How much the score will drop closing the account will greatly vary on based on the credit profile of each customer. A person with several credit cards and an excellent credit score of at least 750 will not see much of a difference in their scores. However, somebody with little to no credit history can be greatly affected by the account closing. If the Wells Fargo credit card they unintentionally received is used properly and doesn’t have an annual fee, it might be a blessing in disguise. Unfortunately for most of the credit card recipients, the fraud caused more harm than good.
There are plenty of circumstances that when it doesn’t make sense to avoid canceling the credit card just to prevent a credit score drop. If you never intend to use the card and never look at the monthly statements to ensure no purchases have been charged to the card, keeping it open only invites fraudsters to steal your card information and leave an even more expensive mess to fix.
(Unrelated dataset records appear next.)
Lemma recv_good p : guarantees good_step (recv p).
Proof.
  unfold recv. apply guarantees_bind; [typeclasses eauto|apply guarantees_get; typeclasses eauto|].
  intros s. destruct (negb _); [apply guarantees_ret; typeclasses eauto|].
  destruct (msg p); apply guarantees_bind; try typeclasses eauto; intros;
    eauto using on_dkg_msg_round1_good, on_dkg_msg_round2_good, on_dkg_msg_round3_good,
      ack_round1_good, ack_round2_good, ack_round3_good, transition_stage2_good,
      transition_stage3_good, transition_final_good.
Qed.

Lemma mark_sent_good now p s s' : mark_sent now p s = Some s' → good_step s s'.
Proof.
  unfold mark_sent. intros Hm.
  destruct (msg p); try (injection Hm as <-; reflexivity);
    destruct (state s) as [|r|r|r| |] eqn:Hst; try done.
  - destruct (r1_out r !! _) as [[e|]|]; [|done..]. injection Hm as <-.
    assert (∀ x, keeps s x →
      good_step s (put_state (RoundOne (r1_with_out (<[(initiator, recipient p) :=
        Some (stamp1 (now + round1_package_timeout (config s)) e)]> (r1_out r)) r)) x)) as Hx.
    { intros x Hk. split; [done|]. intros Hok. apply (keeps_ok s); [done..|].
      destruct Hok as [_ _ Hok]. rewrite Hst in Hok. simpl in *.
      destruct Hok as [[]|[]]; [left|right]; by constructor. }
    by destruct (session_activated s); apply Hx.
  - destruct (r2_out r !! _) as [[e|]|]; [|done..]. injection Hm as <-.
    apply put_state_good. intros [_ _ Hok]. rewrite Hst in Hok. destruct Hok. by constructor.
  - destruct (r3_out r !! _) as [[e|]|]; [|done..]. injection Hm as <-.
    apply put_state_good. intros [_ _ Hok]. rewrite Hst in Hok. destruct Hok. by constructor.
Qed.
(** A synchronizer resumed on a window whose newest block has height [h] takes the tip
    to be one block further than it was: when the next block arrives it does nothing,
    although the block at height [h + 1] now has the lowest depth. *)
Lemma resumed_syncer_misses_block c h calls :
  window_ok c → recent_height c = Some h → 0 ≤ h →
  h + window_start c ≤ u64_max → get_block_count calls = Ok (h + window_start c) →
  top_confirmed (window_start c) (h + window_start c) = h + 1 ∧
  sync_new_blocks (synchronizer_new c calls) =
    (Ok [], mkSyncer c (Some (h + window_start c)) (S calls)).
Proof.
  intros Hw Hh Hpos Hmax Hcount. pose proof (wo_strong _ Hw).
  split; [unfold top_confirmed; lia|].
  unfold synchronizer_new, lowest_confirmation_depth. rewrite Hh. simpl.
  rewrite wrap64_small by lia. unfold sync_new_blocks, sbind, rpc_call, sget. simpl.
  rewrite Hcount. simpl. by rewrite Z.leb_refl.
Qed.

End theory.

(** ** A bitcoind that reorganises *)

Module CheckpointSample.

(** An injective hash: the fields, with the length of the first variable one. *)
#[local] Instance sample_hash : HeaderHash := λ hd,
  hd_version hd :: hd_time hd :: hd_bits hd :: hd_nonce hd ::
  Z.of_nat (length (hd_prev_blockhash hd)) :: hd_prev_blockhash hd ++ hd_merkle_root hd.

Lemma sample_hash_inj : Inj (=) (=) sample_hash.
Proof.
  intros [] [] [= -> -> -> -> Hlen Happ]; simpl in *.
  apply app_inj_1 in Happ as [-> ->]; [done|lia].
Qed.

(** The block of a branch at a height. *)
Definition child (branch : Z) (parent : Header) : Header :=
  {| hd_version := branch; hd_prev_blockhash := header_hash parent; hd_merkle_root := [];
     hd_time := hd_time parent + 1; hd_bits := 0; hd_nonce := 0 |}.
Definition genesis : Header :=
  {| hd_version := 0; hd_prev_blockhash := []; hd_merkle_root := []; hd_time := 0;
     hd_bits := 0; hd_nonce := 0 |}.
Definition branch (b : Z) (n : nat) : list Header :=
  (λ i, Nat.iter i (child b) genesis) <$> seq 0 n.

(** Five calls on a branch of three blocks, then a branch of four. *)
Definition chain_at (n : nat) : list Header :=
  if (n <? 5)%nat then branch 1 3 else branch 2 4.
(* ===== verification/Headers.v ===== *)
(** * Block headers and the data validators agree on

    - [EthHeader]: the block header of [crates/primitives-traits/src/header/mod.rs]
      and its checks;
    - [ExtraDataHeader] ([crates/botanix-authority-edh]): what a Botanix block stores
      in the header's extra data, and [HeaderExt], how it is read back;
    - [NonDeterministicData] ([consensus/authority/src/comet_bft/non_deterministic_data.rs]):
      what the proposer of a block puts in front of its transactions. *)

From S2P Require Import Prelude Bitcoin Codec Activation.
Import Manager.

Abbreviation Address := (list Z).
Abbreviation B256 := (list Z).

(** ** Ethereum headers *)

Record EthHeader := {
  h_parent_hash : B256;
  h_ommers_hash : B256;
  h_beneficiary : Address;
  h_state_root : B256;
  h_transactions_root : B256;
  h_receipts_root : B256;
  h_withdrawals_root : option B256;
  h_logs_bloom : bytes;
  h_difficulty : Z;
  h_number : Z;
  h_gas_limit : Z;
  h_gas_used : Z;
  h_timestamp : Z;
  h_mix_hash : B256;
  h_nonce : Z;
  h_base_fee_per_gas : option Z;
  h_blob_gas_used : option Z;
  h_excess_blob_gas : option Z;
  h_parent_beacon_block_root : option B256;
  h_requests_root : option B256;
  h_extra_data : bytes;
}.
#[export] Instance EthHeader_eq_dec : EqDecision EthHeader.
Proof. solve_decision. Defined.

(** The hashes and fee formulas of [alloy] and [revm]. *)
Class EthLib := {
  (** [keccak256(alloy_rlp::encode(header))]; the encoding is in [HeaderRlp] *)
  hash_slow : EthHeader → B256;
  EMPTY_OMMER_ROOT_HASH : B256;
  EMPTY_ROOT_HASH : B256;
  BaseFeeParams : Type;
  elasticity_multiplier : BaseFeeParams → Z;
  (** on gas used, gas limit and base fee *)
  calc_next_block_base_fee : Z → Z → Z → BaseFeeParams → Z;
  (** on the parent's excess blob gas and blob gas used *)
  calc_excess_blob_gas : Z → Z → Z;
  calc_blob_gasprice : Z → Z;
}.

Definition zeros (n : nat) : bytes := replicate n 0.
Definition address_zero : Address := zeros 20.

Section eth_header.
Context `{!EthLib}.
Implicit Types h : EthHeader.

Definition eth_header_default : EthHeader := {|
  h_parent_hash := zeros 32; h_ommers_hash := EMPTY_OMMER_ROOT_HASH;
  h_beneficiary := address_zero; h_state_root := EMPTY_ROOT_HASH;
  h_transactions_root := EMPTY_ROOT_HASH; h_receipts_root := EMPTY_ROOT_HASH;
  h_withdrawals_root := None; h_logs_bloom := zeros 256; h_difficulty := 0; h_number := 0;
  h_gas_limit := 0; h_gas_used := 0; h_timestamp := 0; h_mix_hash := zeros 32; h_nonce := 0;
  h_base_fee_per_gas := None; h_blob_gas_used := None; h_excess_blob_gas := None;
  h_parent_beacon_block_root := None; h_requests_root := None; h_extra_data := [];
|}.

Inductive HeaderError := LargeDifficulty | LargeExtraData.

Definition is_zero_difficulty h : bool := h_difficulty h =? 0.
Definition ensure_extradata_valid h : result HeaderError () :=
  if 100 * 1024 <? Z.of_nat (length (h_extra_data h)) then Err LargeExtraData else Ok tt.
(** [bit_len() > 80] *)
Definition ensure_difficulty_valid h : result HeaderError () :=
  if 2 ^ 80 <=? h_difficulty h then Err LargeDifficulty else Ok tt.
Definition ensure_well_formed h : result HeaderError () :=
  let? _ := ensure_difficulty_valid h in ensure_extradata_valid h.
Definition is_timestamp_in_past h (parent_timestamp : Z) : bool :=
  h_timestamp h <=? parent_timestamp.
(** [allowed] is [ALLOWED_FUTURE_BLOCK_TIME_SECONDS] of [alloy_eips]. *)
Definition exceeds_allowed_future_timestamp (allowed : Z) h (present_timestamp : Z) : bool :=
  wrap64 (present_timestamp + allowed) <? h_timestamp h.
Definition ommers_hash_is_empty h : bool := bool_decide (h_ommers_hash h = EMPTY_OMMER_ROOT_HASH).
Definition transaction_root_is_empty h : bool :=
  bool_decide (h_transactions_root h = EMPTY_ROOT_HASH).
Definition header_is_empty h : bool :=
  transaction_root_is_empty h && ommers_hash_is_empty h &&
  from_option (λ root, bool_decide (root = EMPTY_ROOT_HASH)) true (h_withdrawals_root h).
Definition parent_num_hash h : Z * B256 := (saturating_sub (h_number h) 1, h_parent_hash h).
Definition next_block_base_fee h (p : BaseFeeParams) : option Z :=
  base ← h_base_fee_per_gas h;
  Some (wrap64 (calc_next_block_base_fee (h_gas_used h) (h_gas_limit h) base p)).
Definition next_block_excess_blob_gas h : option Z :=
  excess ← h_excess_blob_gas h; used ← h_blob_gas_used h; Some (calc_excess_blob_gas excess used).
Definition blob_fee h : option Z := calc_blob_gasprice <$> h_excess_blob_gas h.
Definition next_block_blob_fee h : option Z :=
  calc_blob_gasprice <$> next_block_excess_blob_gas h.

(** [SealedHeader]: a header and the hash it is known by. *)
Record SealedHeader := seal { sh_header : EthHeader; sh_hash : B256 }.
Definition seal_slow h : SealedHeader := seal h (hash_slow h).

(** [self.number % epoch_length == 0]; a zero divisor panics. *)
Definition is_poa_epoch h (epoch_length : Z) : result () bool :=
  if epoch_length =? 0 then Panic else Ok (h_number h mod epoch_length =? 0).
End eth_header.

(** ** The extra data header *)

Section edh.
Context `{!ConsensusEncoding, !Secp256k1}.

Definition EXTRA_HEADER_VERSION : Z := 0.
Definition CHAIN_VERSION : Z := 0.

Definition NUMS_POINT : bytes :=
  [121; 190; 102; 126; 249; 220; 187; 172; 85; 160; 98; 149; 206; 135; 11; 7; 2; 155; 252;
   219; 45; 206; 40; 217; 89; 242; 129; 91; 22; 248; 23; 152].
Definition nums_secp256k1_pk : result () PublicKey := expect (xonly_even_public_key NUMS_POINT).

Record ExtraDataHeader := mkEdh {
  edh_version : Z;
  edh_chain_version : Z;
  edh_bitcoin_block_hash : BlockHash;
  edh_aggregated_public_key : PublicKey;
  edh_block_fee_recipient_address : Address;
}.

Inductive ExtraDataHeaderDeserializeError := EdhIo | EdhDecoding | EdhInvalidVersion.

Definition edh_default : result () ExtraDataHeader :=
  let? pk := nums_secp256k1_pk in
  Ok (mkEdh EXTRA_HEADER_VERSION CHAIN_VERSION (zeros 32) pk address_zero).

(** Writing to a vector has no I/O errors. *)
Definition encode_into_without_signature (e : ExtraDataHeader) : bytes :=
  consensus_encode c_u32 (edh_version e) ++
  consensus_encode c_u32 (edh_chain_version e) ++
  consensus_encode c_hash (edh_bitcoin_block_hash e) ++
  consensus_encode c_array33 (pk_serialize (edh_aggregated_public_key e)) ++
  edh_block_fee_recipient_address e.
Definition encode_into (e : ExtraDataHeader) : bytes := encode_into_without_signature e.
Definition edh_serialize (e : ExtraDataHeader) : bytes := encode_into e.

(** [secp256k1::PublicKey::from_slice(..).map_err(..)]. *)
Definition parse_public_key {S E} (bs : bytes) (e : E) : SM S E PublicKey :=
  slift (ok_or (pk_from_slice bs) e).

Definition edh_deserialize : SM bytes ExtraDataHeaderDeserializeError ExtraDataHeader :=
  let* version := decode c_u32 EdhDecoding in
  let* chain_version := decode c_u32 EdhDecoding in
  let* bitcoin_block_hash := decode c_hash EdhDecoding in
  let* pk_bytes := decode c_array33 EdhDecoding in
  let* aggregated_public_key := parse_public_key pk_bytes EdhDecoding in
  let* address := read_exact 20 EdhIo in
  sret (mkEdh version chain_version bitcoin_block_hash aggregated_public_key address).

Definition edh_size (e : ExtraDataHeader) : Z := Z.of_nat (length (edh_serialize e)).
Definition edh_max_size : result () Z := let? e := edh_default in Ok (edh_size e).

(** [HeaderExt for Header]. *)
Definition add_extra_data_header (e : ExtraDataHeader) (h : EthHeader) : EthHeader := {|
  h_parent_hash := h_parent_hash h; h_ommers_hash := h_ommers_hash h;
  h_beneficiary := h_beneficiary h; h_state_root := h_state_root h;
  h_transactions_root := h_transactions_root h; h_receipts_root := h_receipts_root h;
  h_withdrawals_root := h_withdrawals_root h; h_logs_bloom := h_logs_bloom h;
  h_difficulty := h_difficulty h; h_number := h_number h; h_gas_limit := h_gas_limit h;
  h_gas_used := h_gas_used h; h_timestamp := h_timestamp h; h_mix_hash := h_mix_hash h;
  h_nonce := h_nonce h; h_base_fee_per_gas := h_base_fee_per_gas h;
  h_blob_gas_used := h_blob_gas_used h; h_excess_blob_gas := h_excess_blob_gas h;
  h_parent_beacon_block_root := h_parent_beacon_block_root h;
  h_requests_root := h_requests_root h; h_extra_data := edh_serialize e;
|}.
Definition deserialize_extra_data_header (h : EthHeader) :
    result ExtraDataHeaderDeserializeError ExtraDataHeader :=
  (edh_deserialize (h_extra_data h)).1.
Definition block_fee_recipient_address (h : EthHeader) :
    result ExtraDataHeaderDeserializeError Address :=
  let? e := deserialize_extra_data_header h in Ok (edh_block_fee_recipient_address e).
Definition get_aggregate_public_key (h : EthHeader) :
    result ExtraDataHeaderDeserializeError PublicKey :=
  let? e := deserialize_extra_data_header h in Ok (edh_aggregated_public_key e).

(** ** The consensus package of a header *)

Record BotanixConsensusPackage := {
  bitcoin_checkpoint : Header * Z;
  bcp_aggregate_public_key : PublicKey;
  btc_network : Network;
}.

(** A client of bitcoind, as [BitcoindFactory::build_and_connect] gives it. *)
Record BitcoindClient (BitcoindError : Type) := {
  bc_get_block_header : BlockHash → result BitcoindError Header;
  (** the height [get_block_info] reports *)
  bc_get_block_height : BlockHash → result BitcoindError Z;
}.
Arguments bc_get_block_header {_}.
Arguments bc_get_block_height {_}.

Inductive BotanixConsensusPackageError (BitcoindError : Type) :=
  | FailedToDeserializeExtraDataHeader (e : ExtraDataHeaderDeserializeError)
  | FailedToCreateBitcoindClient (e : BitcoindError)
  | FailedToRetrieveBitcoinCheckpointHeader (e : BitcoindError)
  | FailedToRetrieveBitcoinCheckpointHeight (e : BitcoindError).
Arguments FailedToDeserializeExtraDataHeader {_}.
Arguments FailedToCreateBitcoindClient {_}.
Arguments FailedToRetrieveBitcoinCheckpointHeader {_}.
Arguments FailedToRetrieveBitcoinCheckpointHeight {_}.

Definition botanix_consensus_package {BE} (network : Network)
    (build_and_connect : result BE (BitcoindClient BE)) (h : EthHeader) :
    result (BotanixConsensusPackageError BE) BotanixConsensusPackage :=
  let? edh := map_err FailedToDeserializeExtraDataHeader (deserialize_extra_data_header h) in
  let? bitcoind := map_err FailedToCreateBitcoindClient build_and_connect in
  let? header := map_err FailedToRetrieveBitcoinCheckpointHeader
                   (bc_get_block_header bitcoind (edh_bitcoin_block_hash edh)) in
  let? height := map_err FailedToRetrieveBitcoinCheckpointHeight
                   (bc_get_block_height bitcoind (edh_bitcoin_block_hash edh)) in
  Ok {| bitcoin_checkpoint := (header, wrap32 height);
        bcp_aggregate_public_key := edh_aggregated_public_key edh;
        btc_network := network |}.
End edh.

(** ** Non-deterministic data *)

Section ndd.
Context `{!ConsensusEncoding, !Secp256k1}.

Inductive NonDeterministicDataDeserializeError :=
  | NddIo | NddDecoding | NddInvalidVersion | NddInclusionIndicator
  | NddNetworkUpgradePayloadVote.

Definition RUNTIME_VERSION_GENESIS : RuntimeVersion := RV 0 1.
Definition VERSION_0 : Z := 0.
Definition VERSION_1 : Z := 1.
Definition VERSION_2 : Z := 2.

Record NonDeterministicData := mkNdd {
  ndd_version : Z;
  ndd_bitcoin_block_hash : BlockHash;
  ndd_aggregated_public_key : PublicKey;
  ndd_block_fee_recipient_address : option Address;
  ndd_runtime_version : RuntimeVersion;
  ndd_network_upgrade_payload : option NetworkUpgradePayload;
}.

Definition new_v0 (hash : BlockHash) (pk : PublicKey) : NonDeterministicData :=
  mkNdd VERSION_0 hash pk None RUNTIME_VERSION_GENESIS None.
Definition new_v1 (hash : BlockHash) (pk : PublicKey) (address : Address) : NonDeterministicData :=
  mkNdd VERSION_1 hash pk (Some address) RUNTIME_VERSION_GENESIS None.
Definition new_v2 (hash : BlockHash) (pk : PublicKey) (address : Address) (v : RuntimeVersion)
    (payload : option NetworkUpgradePayload) : NonDeterministicData :=
  mkNdd VERSION_2 hash pk (Some address) v payload.

Definition encode_version (v : RuntimeVersion) : bytes :=
  consensus_encode c_u16_pair (major v, minor v).
Definition vote_byte (v : Vote) : Z := match v with Abstain => 0 | Nay => 1 | Aye => 2 end.

Definition encode_payload (p : option NetworkUpgradePayload) : bytes :=
  match p with
  | None => consensus_encode c_u8 0
  | Some upgrade =>
      consensus_encode c_u8 1 ++
      encode_version (pl_version upgrade) ++
      consensus_encode c_u8 (vote_byte (pl_vote upgrade)) ++
      consensus_encode c_bool (pl_is_compliant upgrade)
  end.

(** A missing address and an unknown version panic. *)
Definition ndd_serialize (n : NonDeterministicData) : result () bytes :=
  let prefix :=
    consensus_encode c_hash (ndd_bitcoin_block_hash n) ++
    consensus_encode c_array33 (pk_serialize (ndd_aggregated_public_key n)) ++
    consensus_encode c_u16 (ndd_version n) in
  if ndd_version n =? VERSION_0 then Ok prefix
  else if ndd_version n =? VERSION_1 then
    let? address := expect (ndd_block_fee_recipient_address n) in
    Ok (prefix ++ address)
  else if ndd_version n =? VERSION_2 then
    let? address := expect (ndd_block_fee_recipient_address n) in
    Ok (prefix ++ address ++ encode_version (ndd_runtime_version n) ++
        encode_payload (ndd_network_upgrade_payload n))
  else Panic.

Definition decode_version : SM bytes NonDeterministicDataDeserializeError RuntimeVersion :=
  let* p := decode c_u16_pair NddDecoding in sret (RV p.1 p.2).

Definition _deserialize_version_2 :
    SM bytes NonDeterministicDataDeserializeError (RuntimeVersion * option NetworkUpgradePayload) :=
  let* runtime_version := decode_version in
  let* included := decode c_u8 NddDecoding in
  if included =? 0 then sret (runtime_version, None)
  else if included =? 1 then
    let* upgrade_version := decode_version in
    let* b := decode c_u8 NddDecoding in
    let* vote :=
      (if b =? 0 then sret Abstain else if b =? 1 then sret Nay
       else if b =? 2 then sret Aye else slift (Err NddNetworkUpgradePayloadVote)) in
    let* is_compliant := decode c_bool NddDecoding in
    sret (runtime_version,
          Some {| pl_version := upgrade_version; pl_vote := vote; pl_is_compliant := is_compliant |})
  else slift (Err NddInclusionIndicator).

Definition ndd_deserialize :
    SM bytes NonDeterministicDataDeserializeError NonDeterministicData :=
  let* hash := decode c_hash NddDecoding in
  let* pk_bytes := decode c_array33 NddDecoding in
  let* pk := parse_public_key pk_bytes NddDecoding in
  let* version := decode c_u16 NddDecoding in
  if version =? VERSION_0 then sret (mkNdd version hash pk None RUNTIME_VERSION_GENESIS None)
  else if version =? VERSION_1 then
    let* address := read_exact 20 NddDecoding in
    (** [if let Ok(..)]: what follows is optional *)
    λ bs, match _deserialize_version_2 bs with
          | (Ok (v, payload), rest) => (Ok (mkNdd version hash pk (Some address) v payload), rest)
          | (Err _, rest) =>
              (Ok (mkNdd version hash pk (Some address) RUNTIME_VERSION_GENESIS None), rest)
          | (Panic, rest) => (Panic, rest)
          end
  else if version =? VERSION_2 then
    let* address := read_exact 20 NddDecoding in
    let* vp := _deserialize_version_2 in
    sret (mkNdd version hash pk (Some address) vp.1 vp.2)
  else slift (Err NddInvalidVersion).
End ndd.
(* ===== verification/PegTheory.v ===== *)
(** * Theorems about pegins

    Exactly which pegin proofs validation accepts and what they are worth, that
    the proofs of a mint log are read back as written, never two with one outpoint
    and always to the end, and the conversion between wei and satoshis. *)

From S2P Require Import Prelude Bitcoin Codec Headers Peg Mint.

(** ** Wei and satoshis *)

Lemma to_wei_ok {E} sat : 0 ≤ sat ≤ u64_max → @to_wei E sat = Ok (sat * SATOSHI_IN_WEI).
Proof.
  intros Hs. unfold to_wei, u256_mul. rewrite (proj2 (Z.leb_le _ _)); [done|].
  unfold u64_max, u256_max, SATOSHI_IN_WEI in *. lia.
Qed.

Lemma from_wei_floor_spec wei sat :
  0 ≤ wei →
  from_wei_floor wei = Some sat ↔
    sat * SATOSHI_IN_WEI ≤ wei < (sat + 1) * SATOSHI_IN_WEI ∧ sat ≤ u64_max.
Proof.
  intros Hw. unfold from_wei_floor, MAX_SATOSHI.
  pose proof (Z.div_mod wei SATOSHI_IN_WEI ltac:(done)).
  pose proof (Z.mod_pos_bound wei SATOSHI_IN_WEI ltac:(done)).
  unfold SATOSHI_IN_WEI in *. case_match; bool_to_prop.
  - split; [intros [= <-]; lia|]. intros [? ?]. f_equal. lia.
  - split; [done|]. intros [? ?]. lia.
Qed.

Lemma from_wei_exact wei sat :
  0 ≤ wei → from_wei wei = Ok (Some sat) ↔ wei = sat * SATOSHI_IN_WEI ∧ sat ≤ u64_max.
Proof.
  intros Hw. unfold from_wei. destruct (from_wei_floor wei) as [s|] eqn:Hf.
  - apply from_wei_floor_spec in Hf as [Hr Hmax]; [|done].
    rewrite to_wei_ok by (unfold SATOSHI_IN_WEI in Hr; lia). unfold rbind.
    destruct (Z.eqb_spec (s * SATOSHI_IN_WEI) wei) as [He|He].
    + split; [intros Hs; injection Hs as <-; auto|]. intros [? ?].
      assert (s = sat) by (unfold SATOSHI_IN_WEI in *; lia). congruence.
    + split; [done|]. intros [? ?]. unfold SATOSHI_IN_WEI in *. lia.
  - split; [done|]. intros [-> Hmax].
    assert (from_wei_floor (sat * SATOSHI_IN_WEI) = Some sat) as He
      by (apply from_wei_floor_spec; unfold SATOSHI_IN_WEI in *; lia).
    congruence.
Qed.

Lemma from_wei_floor_cases wei :
  0 ≤ wei →
  match from_wei_floor wei with
  | Some sat => 0 ≤ wei - sat * SATOSHI_IN_WEI < SATOSHI_IN_WEI
  | None => u64_max * SATOSHI_IN_WEI < wei
  end.
Proof.
  intros Hw. assert (0 < SATOSHI_IN_WEI) as HS by done. unfold from_wei_floor, MAX_SATOSHI.
  revert HS. generalize SATOSHI_IN_WEI as wps. generalize u64_max as max. intros max wps HS.
  pose proof (Z.div_mod wei wps ltac:(lia)). pose proof (Z.mod_pos_bound wei wps HS).
  case_match; case_match; simplify_eq; bool_to_prop; nia.
Qed.

(** Amounts cross the bridge exactly: a satoshi amount is recovered from its wei
    value, a wei amount that is no multiple of a satoshi is refused by the exact
    conversion and rounded down by less than one satoshi by the other, and only
    amounts above 64 bits are refused. *)
Theorem wei_conversions :
  (∀ sat, 0 ≤ sat ≤ u64_max →
     @to_wei () sat = Ok (sat * SATOSHI_IN_WEI) ∧
     from_wei (sat * SATOSHI_IN_WEI) = Ok (Some sat)) ∧
  (∀ wei sat, 0 ≤ wei → from_wei wei = Ok (Some sat) ↔ wei = sat * SATOSHI_IN_WEI ∧ sat ≤ u64_max) ∧
  (∀ wei, 0 ≤ wei → match from_wei_floor wei with
                    | Some sat => 0 ≤ wei - sat * SATOSHI_IN_WEI < SATOSHI_IN_WEI
                    | None => u64_max * SATOSHI_IN_WEI < wei
                    end).
Proof.
  split_and!; [|exact from_wei_exact|exact from_wei_floor_cases].
  intros sat Hs. split; [by apply to_wei_ok|]. apply from_wei_exact; [|lia].
  apply Z.mul_nonneg_nonneg; [lia|done].
Qed.

Section theory.
Context `{!HeaderHash, !BitcoinHashes, !ConsensusEncoding, !Secp256k1, !PegLib}.

(** ** What an accepted proof proves *)

Definition headers_linked (hs : list Header) : Prop :=
  ∀ i a b, hs !! i = Some a → hs !! S i = Some b → hd_prev_blockhash b = header_hash a.

Lemma check_sequence_ok hs : check_sequence hs = Ok tt ↔ headers_linked hs.
Proof.
  induction hs as [|h [|n hs] IH]; simpl.
  - split; [|done]. intros _ i a b. by rewrite lookup_nil.
  - split; [|done]. by intros _ i a b _ ?.
  - case_bool_decide as Hp.
    + split; [done|]. intros Hl. by destruct (Hp (Hl 0%nat h n eq_refl eq_refl)).
    + rewrite IH. split.
      * intros Hl [|i] a b; [|apply Hl]. intros [= <-] [= <-]. exact Hp.
      * intros Hl i a b Ha Hb. by apply (Hl (S i)).
Qed.
Lemma check_sequence_no_panic hs : check_sequence hs ≠ Panic.
Proof. induction hs as [|h [|n hs] IH]; simpl; [done..|]. by case_bool_decide. Qed.

(** The last position of the commitment in the headers. *)
Definition last_at (commit_hash : BlockHash) (hs : list Header) (k : nat) : Prop :=
  (∃ h, hs !! k = Some h ∧ header_hash h = commit_hash) ∧
  ∀ j h, hs !! j = Some h → (k < j)%nat → header_hash h ≠ commit_hash.

Lemma skip_while_last ch hs k :
  last_at ch hs k ↔
  length (skip_while (λ h, bool_decide (header_hash h ≠ ch)) (reverse hs)) = S k.
Proof.
  revert k. induction hs as [|h hs IH] using rev_ind; intros k.
  - split; [|done]. intros [(h & Hh & _) _]. by rewrite lookup_nil in Hh.
  - rewrite reverse_snoc. simpl. case_bool_decide as Hh.
    + rewrite <-IH. split; intros [(x & Hx & He) Hj]; split.
      * exists x. split; [|done]. apply lookup_snoc_Some in Hx as [[_ ?]|[? ->]]; done.
      * intros j y Hy. apply Hj. by apply lookup_app_l_Some.
      * exists x. split; [|done]. by apply lookup_app_l_Some.
      * intros j y Hy Hk. apply lookup_snoc_Some in Hy as [[_ ?]|[? ->]]; [by eapply Hj|done].
    + rewrite length_cons, length_reverse. split.
      * intros [(x & Hx & _) Hj]. f_equal. apply lookup_lt_Some in Hx.
        rewrite length_app in Hx. simpl in Hx.
        destruct (decide (k < length hs)%nat); [|lia].
        exfalso. apply (Hj (length hs) h); [|lia|done].
        apply lookup_snoc_Some. by right.
      * intros [= <-]. split.
        -- exists h. split; [|done]. apply lookup_snoc_Some. by right.
        -- intros j y Hy. apply lookup_lt_Some in Hy. rewrite length_app in Hy. simpl in Hy. lia.
Qed.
Also, if the card charges an annual fee, you are also paying Wells Fargo a few dollars each year for a card you never originally wanted or needed.
Fraud Doesn’t Stop at Wells Fargo
With two million fake accounts that were opened over a four year time period, many might be wondering how it took so long to discover the scandal. The truth is, checking and credit card fraud happens every day. Financial institutions have safeguards in place to prevent fraudulent account openings, but, the final responsibility still falls on the individual consumer to catch any fraud before the credit card companies and bill collectors start reporting delinquent payments to the credit bureaus.
One way an individual you can monitor their account is to review their credit report from all three bureaus from annualcreditreport.com. It is free and can be done once a year. You will not be able to access your credit score for free from this site, but, inspecting your credit report for any misreported payments or fraudulent account openings are very important.
Another way to monitor your credit report for theft is to enroll in a credit monitoring service. Many banks are now partnering with a credit bureau to offer a free service, and, you can also sign-up for a free service offered by Credit Karma or Credit Sesame. Most of these services will also provide you with a free credit score that is updated monthly. These services will provide you a monthly summary stating if they recorded any new account openings in your account profile. If so, you will have the opportunity to verify the account opening is legitimate and also how it affected your credit score.
Whether you were affected by the Wells Fargo scandal or not, enrolling in a credit monitoring service is a good idea. A few years ago, these services were few and far between and often charged a small monthly subscription fee. As a result, most people only reviewed their credit report once a year for free. Better than nothing, but, identity theft happens worldwide every day of the year that can affect the credit scores of many if it isn’t caught early on.